[Description of the task]:
Among the records that follow, set down only the lines from the one containing "intros (f &" to the one containing "NoDup (map key_fingerprint signers) /\", both included, exactly.

[Entries supplied]:

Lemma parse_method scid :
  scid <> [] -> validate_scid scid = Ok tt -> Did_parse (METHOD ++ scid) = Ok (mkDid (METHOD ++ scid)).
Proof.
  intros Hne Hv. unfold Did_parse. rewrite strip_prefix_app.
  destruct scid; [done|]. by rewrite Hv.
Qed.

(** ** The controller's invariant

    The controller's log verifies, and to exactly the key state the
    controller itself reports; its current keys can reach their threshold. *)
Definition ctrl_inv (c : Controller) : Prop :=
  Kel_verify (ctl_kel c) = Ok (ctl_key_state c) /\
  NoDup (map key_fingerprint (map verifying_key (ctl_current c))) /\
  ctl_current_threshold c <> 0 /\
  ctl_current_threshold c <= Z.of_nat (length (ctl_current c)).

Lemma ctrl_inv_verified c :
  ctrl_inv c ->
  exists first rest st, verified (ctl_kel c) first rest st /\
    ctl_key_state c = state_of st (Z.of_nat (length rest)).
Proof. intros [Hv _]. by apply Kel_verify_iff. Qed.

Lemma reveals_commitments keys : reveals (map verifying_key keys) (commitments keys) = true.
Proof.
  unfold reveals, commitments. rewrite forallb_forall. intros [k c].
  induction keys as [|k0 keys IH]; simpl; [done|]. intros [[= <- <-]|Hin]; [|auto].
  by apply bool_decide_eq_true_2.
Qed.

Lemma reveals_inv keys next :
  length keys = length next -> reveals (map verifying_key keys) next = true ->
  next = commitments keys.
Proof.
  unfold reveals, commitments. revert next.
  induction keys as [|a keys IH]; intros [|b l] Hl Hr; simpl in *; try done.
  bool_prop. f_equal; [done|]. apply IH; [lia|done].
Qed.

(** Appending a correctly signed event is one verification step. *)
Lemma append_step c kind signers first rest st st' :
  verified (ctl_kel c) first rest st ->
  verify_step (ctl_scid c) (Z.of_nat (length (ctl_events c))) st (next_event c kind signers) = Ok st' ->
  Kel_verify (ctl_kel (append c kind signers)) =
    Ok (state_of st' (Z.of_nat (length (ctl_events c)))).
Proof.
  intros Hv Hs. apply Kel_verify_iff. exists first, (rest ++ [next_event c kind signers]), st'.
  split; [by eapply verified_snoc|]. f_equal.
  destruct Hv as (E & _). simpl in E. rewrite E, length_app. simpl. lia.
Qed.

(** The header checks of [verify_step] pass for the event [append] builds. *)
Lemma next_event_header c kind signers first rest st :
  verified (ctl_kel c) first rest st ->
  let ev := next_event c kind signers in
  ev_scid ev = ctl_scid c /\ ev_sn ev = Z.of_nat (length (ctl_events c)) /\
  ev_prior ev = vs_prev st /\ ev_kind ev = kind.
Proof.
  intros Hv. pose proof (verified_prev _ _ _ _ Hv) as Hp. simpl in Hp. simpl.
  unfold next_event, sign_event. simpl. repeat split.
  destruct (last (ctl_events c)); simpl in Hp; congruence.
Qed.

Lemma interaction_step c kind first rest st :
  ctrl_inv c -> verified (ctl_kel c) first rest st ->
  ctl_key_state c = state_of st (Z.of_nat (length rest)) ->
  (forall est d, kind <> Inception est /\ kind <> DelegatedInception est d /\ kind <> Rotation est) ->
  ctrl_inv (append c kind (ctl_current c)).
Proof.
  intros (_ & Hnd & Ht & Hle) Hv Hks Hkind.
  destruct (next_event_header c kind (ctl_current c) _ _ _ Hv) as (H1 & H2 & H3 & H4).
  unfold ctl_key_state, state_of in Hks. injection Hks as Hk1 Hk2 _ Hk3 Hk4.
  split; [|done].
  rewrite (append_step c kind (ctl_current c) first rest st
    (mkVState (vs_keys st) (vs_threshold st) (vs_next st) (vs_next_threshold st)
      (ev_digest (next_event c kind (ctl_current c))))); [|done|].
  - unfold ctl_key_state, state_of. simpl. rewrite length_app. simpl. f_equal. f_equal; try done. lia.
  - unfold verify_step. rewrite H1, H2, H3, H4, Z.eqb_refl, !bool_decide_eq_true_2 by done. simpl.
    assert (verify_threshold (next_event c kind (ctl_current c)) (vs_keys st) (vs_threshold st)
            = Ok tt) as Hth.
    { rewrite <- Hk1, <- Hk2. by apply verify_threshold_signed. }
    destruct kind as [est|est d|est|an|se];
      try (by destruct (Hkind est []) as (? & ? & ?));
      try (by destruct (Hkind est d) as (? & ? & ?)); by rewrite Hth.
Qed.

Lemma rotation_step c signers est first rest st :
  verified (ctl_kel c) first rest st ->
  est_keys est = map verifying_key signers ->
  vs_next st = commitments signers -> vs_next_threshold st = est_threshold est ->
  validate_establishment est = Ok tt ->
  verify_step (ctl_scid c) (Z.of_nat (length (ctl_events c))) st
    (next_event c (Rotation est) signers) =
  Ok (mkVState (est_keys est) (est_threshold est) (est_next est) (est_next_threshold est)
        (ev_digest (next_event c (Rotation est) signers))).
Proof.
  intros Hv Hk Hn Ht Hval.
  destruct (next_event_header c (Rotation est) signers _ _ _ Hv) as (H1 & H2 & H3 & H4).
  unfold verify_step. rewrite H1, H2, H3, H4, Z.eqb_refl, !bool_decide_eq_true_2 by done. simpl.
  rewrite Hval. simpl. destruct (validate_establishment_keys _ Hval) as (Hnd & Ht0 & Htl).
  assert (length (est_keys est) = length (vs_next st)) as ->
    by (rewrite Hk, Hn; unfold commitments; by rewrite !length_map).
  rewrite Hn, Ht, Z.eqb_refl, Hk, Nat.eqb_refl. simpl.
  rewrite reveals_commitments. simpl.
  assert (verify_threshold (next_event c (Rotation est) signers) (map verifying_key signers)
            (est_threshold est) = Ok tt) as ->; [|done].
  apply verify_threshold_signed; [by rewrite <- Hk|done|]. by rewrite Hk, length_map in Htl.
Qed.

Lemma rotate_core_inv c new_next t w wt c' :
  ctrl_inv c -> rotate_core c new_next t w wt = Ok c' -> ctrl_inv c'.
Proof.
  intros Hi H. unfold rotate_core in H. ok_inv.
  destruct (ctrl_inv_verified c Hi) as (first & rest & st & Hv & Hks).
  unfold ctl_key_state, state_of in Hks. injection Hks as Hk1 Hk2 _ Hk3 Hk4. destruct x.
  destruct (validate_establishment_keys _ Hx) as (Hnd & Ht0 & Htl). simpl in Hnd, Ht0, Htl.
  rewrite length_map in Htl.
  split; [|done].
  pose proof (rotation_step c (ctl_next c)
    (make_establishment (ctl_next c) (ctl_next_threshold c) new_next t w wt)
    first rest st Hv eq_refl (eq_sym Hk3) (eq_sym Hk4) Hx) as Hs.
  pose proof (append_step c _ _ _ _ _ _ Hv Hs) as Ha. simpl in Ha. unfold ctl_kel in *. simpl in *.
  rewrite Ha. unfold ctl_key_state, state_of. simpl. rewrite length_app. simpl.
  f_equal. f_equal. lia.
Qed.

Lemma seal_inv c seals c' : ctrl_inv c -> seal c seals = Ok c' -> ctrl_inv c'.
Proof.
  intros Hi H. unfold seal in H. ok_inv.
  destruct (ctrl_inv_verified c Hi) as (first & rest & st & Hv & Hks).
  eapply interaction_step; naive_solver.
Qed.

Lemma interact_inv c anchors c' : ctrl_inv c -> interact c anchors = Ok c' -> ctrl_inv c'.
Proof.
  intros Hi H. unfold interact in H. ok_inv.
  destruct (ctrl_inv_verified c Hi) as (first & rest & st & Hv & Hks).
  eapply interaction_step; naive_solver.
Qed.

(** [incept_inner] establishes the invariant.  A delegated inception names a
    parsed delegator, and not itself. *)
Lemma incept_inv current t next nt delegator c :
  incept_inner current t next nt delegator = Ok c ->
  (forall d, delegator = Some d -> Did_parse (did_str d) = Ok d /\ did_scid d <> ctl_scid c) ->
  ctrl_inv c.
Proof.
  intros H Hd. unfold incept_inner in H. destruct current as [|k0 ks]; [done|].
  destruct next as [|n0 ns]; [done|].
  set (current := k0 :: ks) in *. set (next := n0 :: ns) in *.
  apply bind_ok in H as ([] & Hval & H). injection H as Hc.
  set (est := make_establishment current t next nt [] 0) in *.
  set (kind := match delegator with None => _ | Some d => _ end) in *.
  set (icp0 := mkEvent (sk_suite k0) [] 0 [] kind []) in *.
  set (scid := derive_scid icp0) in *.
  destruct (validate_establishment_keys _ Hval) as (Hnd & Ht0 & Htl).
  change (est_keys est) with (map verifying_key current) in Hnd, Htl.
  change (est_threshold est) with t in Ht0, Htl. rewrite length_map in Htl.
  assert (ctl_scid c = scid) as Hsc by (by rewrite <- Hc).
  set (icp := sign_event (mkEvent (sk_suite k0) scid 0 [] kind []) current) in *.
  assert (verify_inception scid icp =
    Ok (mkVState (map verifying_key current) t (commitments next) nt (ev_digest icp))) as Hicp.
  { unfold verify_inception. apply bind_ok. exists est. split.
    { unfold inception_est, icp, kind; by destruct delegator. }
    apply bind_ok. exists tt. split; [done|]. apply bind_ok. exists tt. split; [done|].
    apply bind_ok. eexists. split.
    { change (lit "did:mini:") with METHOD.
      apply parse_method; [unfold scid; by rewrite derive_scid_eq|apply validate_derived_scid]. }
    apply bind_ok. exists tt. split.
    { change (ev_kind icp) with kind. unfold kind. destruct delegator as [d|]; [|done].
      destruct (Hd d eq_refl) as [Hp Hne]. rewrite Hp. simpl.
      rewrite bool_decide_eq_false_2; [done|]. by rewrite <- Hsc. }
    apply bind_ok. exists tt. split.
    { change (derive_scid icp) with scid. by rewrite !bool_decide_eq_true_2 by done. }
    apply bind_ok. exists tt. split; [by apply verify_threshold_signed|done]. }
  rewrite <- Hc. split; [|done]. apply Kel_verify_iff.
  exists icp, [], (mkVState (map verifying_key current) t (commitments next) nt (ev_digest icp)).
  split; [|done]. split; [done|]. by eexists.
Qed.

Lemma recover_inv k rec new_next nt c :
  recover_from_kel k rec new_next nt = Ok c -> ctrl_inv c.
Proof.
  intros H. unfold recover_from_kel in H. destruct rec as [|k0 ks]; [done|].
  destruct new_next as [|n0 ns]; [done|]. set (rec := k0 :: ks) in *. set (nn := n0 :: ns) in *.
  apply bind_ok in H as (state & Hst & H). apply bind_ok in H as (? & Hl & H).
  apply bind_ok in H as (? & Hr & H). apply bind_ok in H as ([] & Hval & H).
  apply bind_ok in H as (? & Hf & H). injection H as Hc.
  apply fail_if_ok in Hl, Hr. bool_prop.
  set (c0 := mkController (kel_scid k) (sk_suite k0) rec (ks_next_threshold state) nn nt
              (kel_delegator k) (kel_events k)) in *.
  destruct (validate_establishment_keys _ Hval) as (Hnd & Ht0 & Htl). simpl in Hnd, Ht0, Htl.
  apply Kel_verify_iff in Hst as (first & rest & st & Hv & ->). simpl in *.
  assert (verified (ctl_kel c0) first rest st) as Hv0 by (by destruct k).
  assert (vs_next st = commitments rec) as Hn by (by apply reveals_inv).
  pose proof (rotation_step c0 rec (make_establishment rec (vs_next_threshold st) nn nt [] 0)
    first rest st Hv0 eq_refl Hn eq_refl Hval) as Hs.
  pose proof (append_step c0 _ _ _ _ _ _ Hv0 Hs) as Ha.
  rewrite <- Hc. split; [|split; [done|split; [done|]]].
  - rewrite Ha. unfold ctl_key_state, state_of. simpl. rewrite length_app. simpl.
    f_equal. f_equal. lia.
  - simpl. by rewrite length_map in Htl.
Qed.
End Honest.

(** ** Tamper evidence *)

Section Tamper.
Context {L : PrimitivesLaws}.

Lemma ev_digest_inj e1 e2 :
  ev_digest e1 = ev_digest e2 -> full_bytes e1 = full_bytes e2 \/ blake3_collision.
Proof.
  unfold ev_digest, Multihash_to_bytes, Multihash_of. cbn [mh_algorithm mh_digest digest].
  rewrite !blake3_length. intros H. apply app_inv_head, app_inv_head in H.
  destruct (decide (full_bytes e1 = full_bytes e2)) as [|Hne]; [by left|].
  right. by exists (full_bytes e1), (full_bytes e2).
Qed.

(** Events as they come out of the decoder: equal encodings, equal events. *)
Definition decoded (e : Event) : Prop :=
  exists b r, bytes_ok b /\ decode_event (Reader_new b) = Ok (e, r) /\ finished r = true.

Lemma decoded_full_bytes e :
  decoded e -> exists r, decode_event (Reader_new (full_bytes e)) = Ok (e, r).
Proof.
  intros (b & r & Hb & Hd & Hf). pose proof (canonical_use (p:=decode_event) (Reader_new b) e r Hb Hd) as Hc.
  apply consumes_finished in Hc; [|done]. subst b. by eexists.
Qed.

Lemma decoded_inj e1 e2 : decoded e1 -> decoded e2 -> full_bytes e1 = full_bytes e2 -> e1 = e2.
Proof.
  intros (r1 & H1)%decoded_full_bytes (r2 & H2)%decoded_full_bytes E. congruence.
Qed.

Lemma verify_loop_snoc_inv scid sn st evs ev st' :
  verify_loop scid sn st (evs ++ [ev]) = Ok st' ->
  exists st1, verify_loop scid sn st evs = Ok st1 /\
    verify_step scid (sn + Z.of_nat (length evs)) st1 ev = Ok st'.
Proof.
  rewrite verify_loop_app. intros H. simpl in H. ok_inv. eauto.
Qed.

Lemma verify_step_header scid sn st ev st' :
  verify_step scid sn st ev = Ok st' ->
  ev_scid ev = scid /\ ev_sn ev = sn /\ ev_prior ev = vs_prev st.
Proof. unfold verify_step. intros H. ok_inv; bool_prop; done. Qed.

==

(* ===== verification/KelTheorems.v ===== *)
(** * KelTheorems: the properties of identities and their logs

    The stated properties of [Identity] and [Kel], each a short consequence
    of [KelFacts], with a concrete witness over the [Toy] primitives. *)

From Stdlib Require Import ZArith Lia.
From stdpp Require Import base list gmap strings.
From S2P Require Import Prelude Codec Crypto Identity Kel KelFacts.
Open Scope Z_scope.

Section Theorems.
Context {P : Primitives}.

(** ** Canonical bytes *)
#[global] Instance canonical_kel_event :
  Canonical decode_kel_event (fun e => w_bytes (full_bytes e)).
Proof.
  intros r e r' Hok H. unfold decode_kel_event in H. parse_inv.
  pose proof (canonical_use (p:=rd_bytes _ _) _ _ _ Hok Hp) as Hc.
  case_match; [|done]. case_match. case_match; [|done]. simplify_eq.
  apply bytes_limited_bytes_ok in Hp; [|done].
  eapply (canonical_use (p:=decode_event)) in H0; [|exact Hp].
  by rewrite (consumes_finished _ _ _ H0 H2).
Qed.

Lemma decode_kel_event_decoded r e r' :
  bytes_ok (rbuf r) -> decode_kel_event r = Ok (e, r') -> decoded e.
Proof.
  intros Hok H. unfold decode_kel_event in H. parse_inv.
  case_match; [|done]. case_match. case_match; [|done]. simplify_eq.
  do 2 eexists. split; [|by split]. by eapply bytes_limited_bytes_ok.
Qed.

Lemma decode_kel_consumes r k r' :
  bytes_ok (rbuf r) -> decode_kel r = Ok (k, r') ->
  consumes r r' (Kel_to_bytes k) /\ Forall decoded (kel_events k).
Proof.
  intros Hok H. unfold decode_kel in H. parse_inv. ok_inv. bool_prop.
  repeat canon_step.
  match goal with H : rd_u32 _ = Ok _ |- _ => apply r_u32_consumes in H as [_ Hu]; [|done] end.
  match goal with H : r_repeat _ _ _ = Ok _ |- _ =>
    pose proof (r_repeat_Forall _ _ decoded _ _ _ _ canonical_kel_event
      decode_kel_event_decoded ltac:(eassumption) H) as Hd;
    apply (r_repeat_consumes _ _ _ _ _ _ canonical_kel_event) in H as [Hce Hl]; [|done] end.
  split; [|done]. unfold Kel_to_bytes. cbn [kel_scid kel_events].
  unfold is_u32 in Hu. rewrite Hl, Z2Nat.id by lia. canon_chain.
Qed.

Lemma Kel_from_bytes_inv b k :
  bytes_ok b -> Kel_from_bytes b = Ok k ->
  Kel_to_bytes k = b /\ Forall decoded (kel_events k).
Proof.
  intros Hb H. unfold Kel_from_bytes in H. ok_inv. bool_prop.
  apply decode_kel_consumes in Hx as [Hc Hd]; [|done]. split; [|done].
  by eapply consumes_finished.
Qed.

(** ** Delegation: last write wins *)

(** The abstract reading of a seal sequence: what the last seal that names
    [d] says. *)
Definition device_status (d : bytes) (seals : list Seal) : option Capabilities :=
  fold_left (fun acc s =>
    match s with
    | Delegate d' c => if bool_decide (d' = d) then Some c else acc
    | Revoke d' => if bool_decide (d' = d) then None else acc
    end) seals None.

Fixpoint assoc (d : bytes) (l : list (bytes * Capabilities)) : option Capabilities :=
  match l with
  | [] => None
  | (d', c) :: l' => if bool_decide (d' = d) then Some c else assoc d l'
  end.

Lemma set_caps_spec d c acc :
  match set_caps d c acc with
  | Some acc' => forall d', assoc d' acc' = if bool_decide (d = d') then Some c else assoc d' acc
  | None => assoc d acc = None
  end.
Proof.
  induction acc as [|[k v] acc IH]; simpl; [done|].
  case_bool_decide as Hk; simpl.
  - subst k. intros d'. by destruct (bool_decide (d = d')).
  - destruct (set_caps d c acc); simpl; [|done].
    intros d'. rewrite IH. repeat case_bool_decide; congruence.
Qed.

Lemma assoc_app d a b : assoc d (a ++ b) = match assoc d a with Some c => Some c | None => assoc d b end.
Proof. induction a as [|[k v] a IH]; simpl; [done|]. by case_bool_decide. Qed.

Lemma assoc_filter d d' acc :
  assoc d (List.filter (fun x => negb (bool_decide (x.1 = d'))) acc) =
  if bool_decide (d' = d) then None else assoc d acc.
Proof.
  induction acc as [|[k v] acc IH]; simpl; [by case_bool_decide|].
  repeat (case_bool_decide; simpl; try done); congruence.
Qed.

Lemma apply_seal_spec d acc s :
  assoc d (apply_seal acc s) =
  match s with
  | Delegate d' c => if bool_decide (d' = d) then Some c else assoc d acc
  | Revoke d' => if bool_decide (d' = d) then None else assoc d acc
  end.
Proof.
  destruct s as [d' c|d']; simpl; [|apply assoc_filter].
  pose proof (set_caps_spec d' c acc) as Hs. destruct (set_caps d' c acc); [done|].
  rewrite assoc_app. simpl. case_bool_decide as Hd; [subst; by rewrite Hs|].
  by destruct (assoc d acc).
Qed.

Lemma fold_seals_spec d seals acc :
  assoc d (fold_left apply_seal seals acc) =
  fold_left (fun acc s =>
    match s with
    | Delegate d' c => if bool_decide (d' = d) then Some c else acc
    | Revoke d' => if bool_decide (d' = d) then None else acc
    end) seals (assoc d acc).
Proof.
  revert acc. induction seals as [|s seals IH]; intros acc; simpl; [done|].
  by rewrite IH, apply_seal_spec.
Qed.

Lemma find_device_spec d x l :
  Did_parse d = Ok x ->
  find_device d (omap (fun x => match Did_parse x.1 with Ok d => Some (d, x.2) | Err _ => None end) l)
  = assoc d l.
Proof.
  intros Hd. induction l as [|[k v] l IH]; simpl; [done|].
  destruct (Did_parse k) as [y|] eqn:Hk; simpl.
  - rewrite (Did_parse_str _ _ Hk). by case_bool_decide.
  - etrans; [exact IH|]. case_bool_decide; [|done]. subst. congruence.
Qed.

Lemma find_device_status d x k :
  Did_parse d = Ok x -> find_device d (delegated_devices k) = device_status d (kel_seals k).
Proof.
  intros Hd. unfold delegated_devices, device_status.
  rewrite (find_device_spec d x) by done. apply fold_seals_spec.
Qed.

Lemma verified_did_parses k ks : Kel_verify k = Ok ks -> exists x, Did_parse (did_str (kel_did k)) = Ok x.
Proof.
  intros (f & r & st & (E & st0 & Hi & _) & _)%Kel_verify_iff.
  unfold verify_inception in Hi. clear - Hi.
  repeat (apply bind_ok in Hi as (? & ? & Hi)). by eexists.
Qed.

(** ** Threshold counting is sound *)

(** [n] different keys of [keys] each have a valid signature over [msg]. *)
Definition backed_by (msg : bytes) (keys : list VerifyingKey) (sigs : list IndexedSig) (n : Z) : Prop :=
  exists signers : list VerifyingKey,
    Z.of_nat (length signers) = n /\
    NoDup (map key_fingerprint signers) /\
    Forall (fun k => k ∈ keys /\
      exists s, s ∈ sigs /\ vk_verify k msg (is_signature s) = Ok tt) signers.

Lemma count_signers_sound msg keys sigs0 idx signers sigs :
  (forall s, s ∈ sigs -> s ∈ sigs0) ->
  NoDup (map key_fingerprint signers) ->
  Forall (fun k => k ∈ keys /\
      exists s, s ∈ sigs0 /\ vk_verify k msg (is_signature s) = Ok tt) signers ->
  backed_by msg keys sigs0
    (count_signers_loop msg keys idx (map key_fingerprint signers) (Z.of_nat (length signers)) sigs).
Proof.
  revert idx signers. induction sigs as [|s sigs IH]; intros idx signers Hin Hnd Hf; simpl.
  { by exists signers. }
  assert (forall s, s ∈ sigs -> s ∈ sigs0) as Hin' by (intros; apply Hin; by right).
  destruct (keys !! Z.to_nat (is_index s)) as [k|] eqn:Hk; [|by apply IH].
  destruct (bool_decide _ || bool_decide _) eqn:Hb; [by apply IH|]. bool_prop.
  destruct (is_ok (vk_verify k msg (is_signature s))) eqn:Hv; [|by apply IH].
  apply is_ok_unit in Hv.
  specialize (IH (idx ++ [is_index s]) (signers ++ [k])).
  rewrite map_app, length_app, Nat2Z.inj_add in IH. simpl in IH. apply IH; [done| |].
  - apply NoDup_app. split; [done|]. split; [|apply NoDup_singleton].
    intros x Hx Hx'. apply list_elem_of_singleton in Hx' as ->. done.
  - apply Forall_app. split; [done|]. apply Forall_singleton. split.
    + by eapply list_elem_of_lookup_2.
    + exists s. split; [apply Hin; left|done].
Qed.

[Exercise output]:
  intros (f & r & st & (E & st0 & Hi & _) & _)%Kel_verify_iff.
  unfold verify_inception in Hi. clear - Hi.
  repeat (apply bind_ok in Hi as (? & ? & Hi)). by eexists.
Qed.

(** ** Threshold counting is sound *)

(** [n] different keys of [keys] each have a valid signature over [msg]. *)
Definition backed_by (msg : bytes) (keys : list VerifyingKey) (sigs : list IndexedSig) (n : Z) : Prop :=
  exists signers : list VerifyingKey,
    Z.of_nat (length signers) = n /\
    NoDup (map key_fingerprint signers) /\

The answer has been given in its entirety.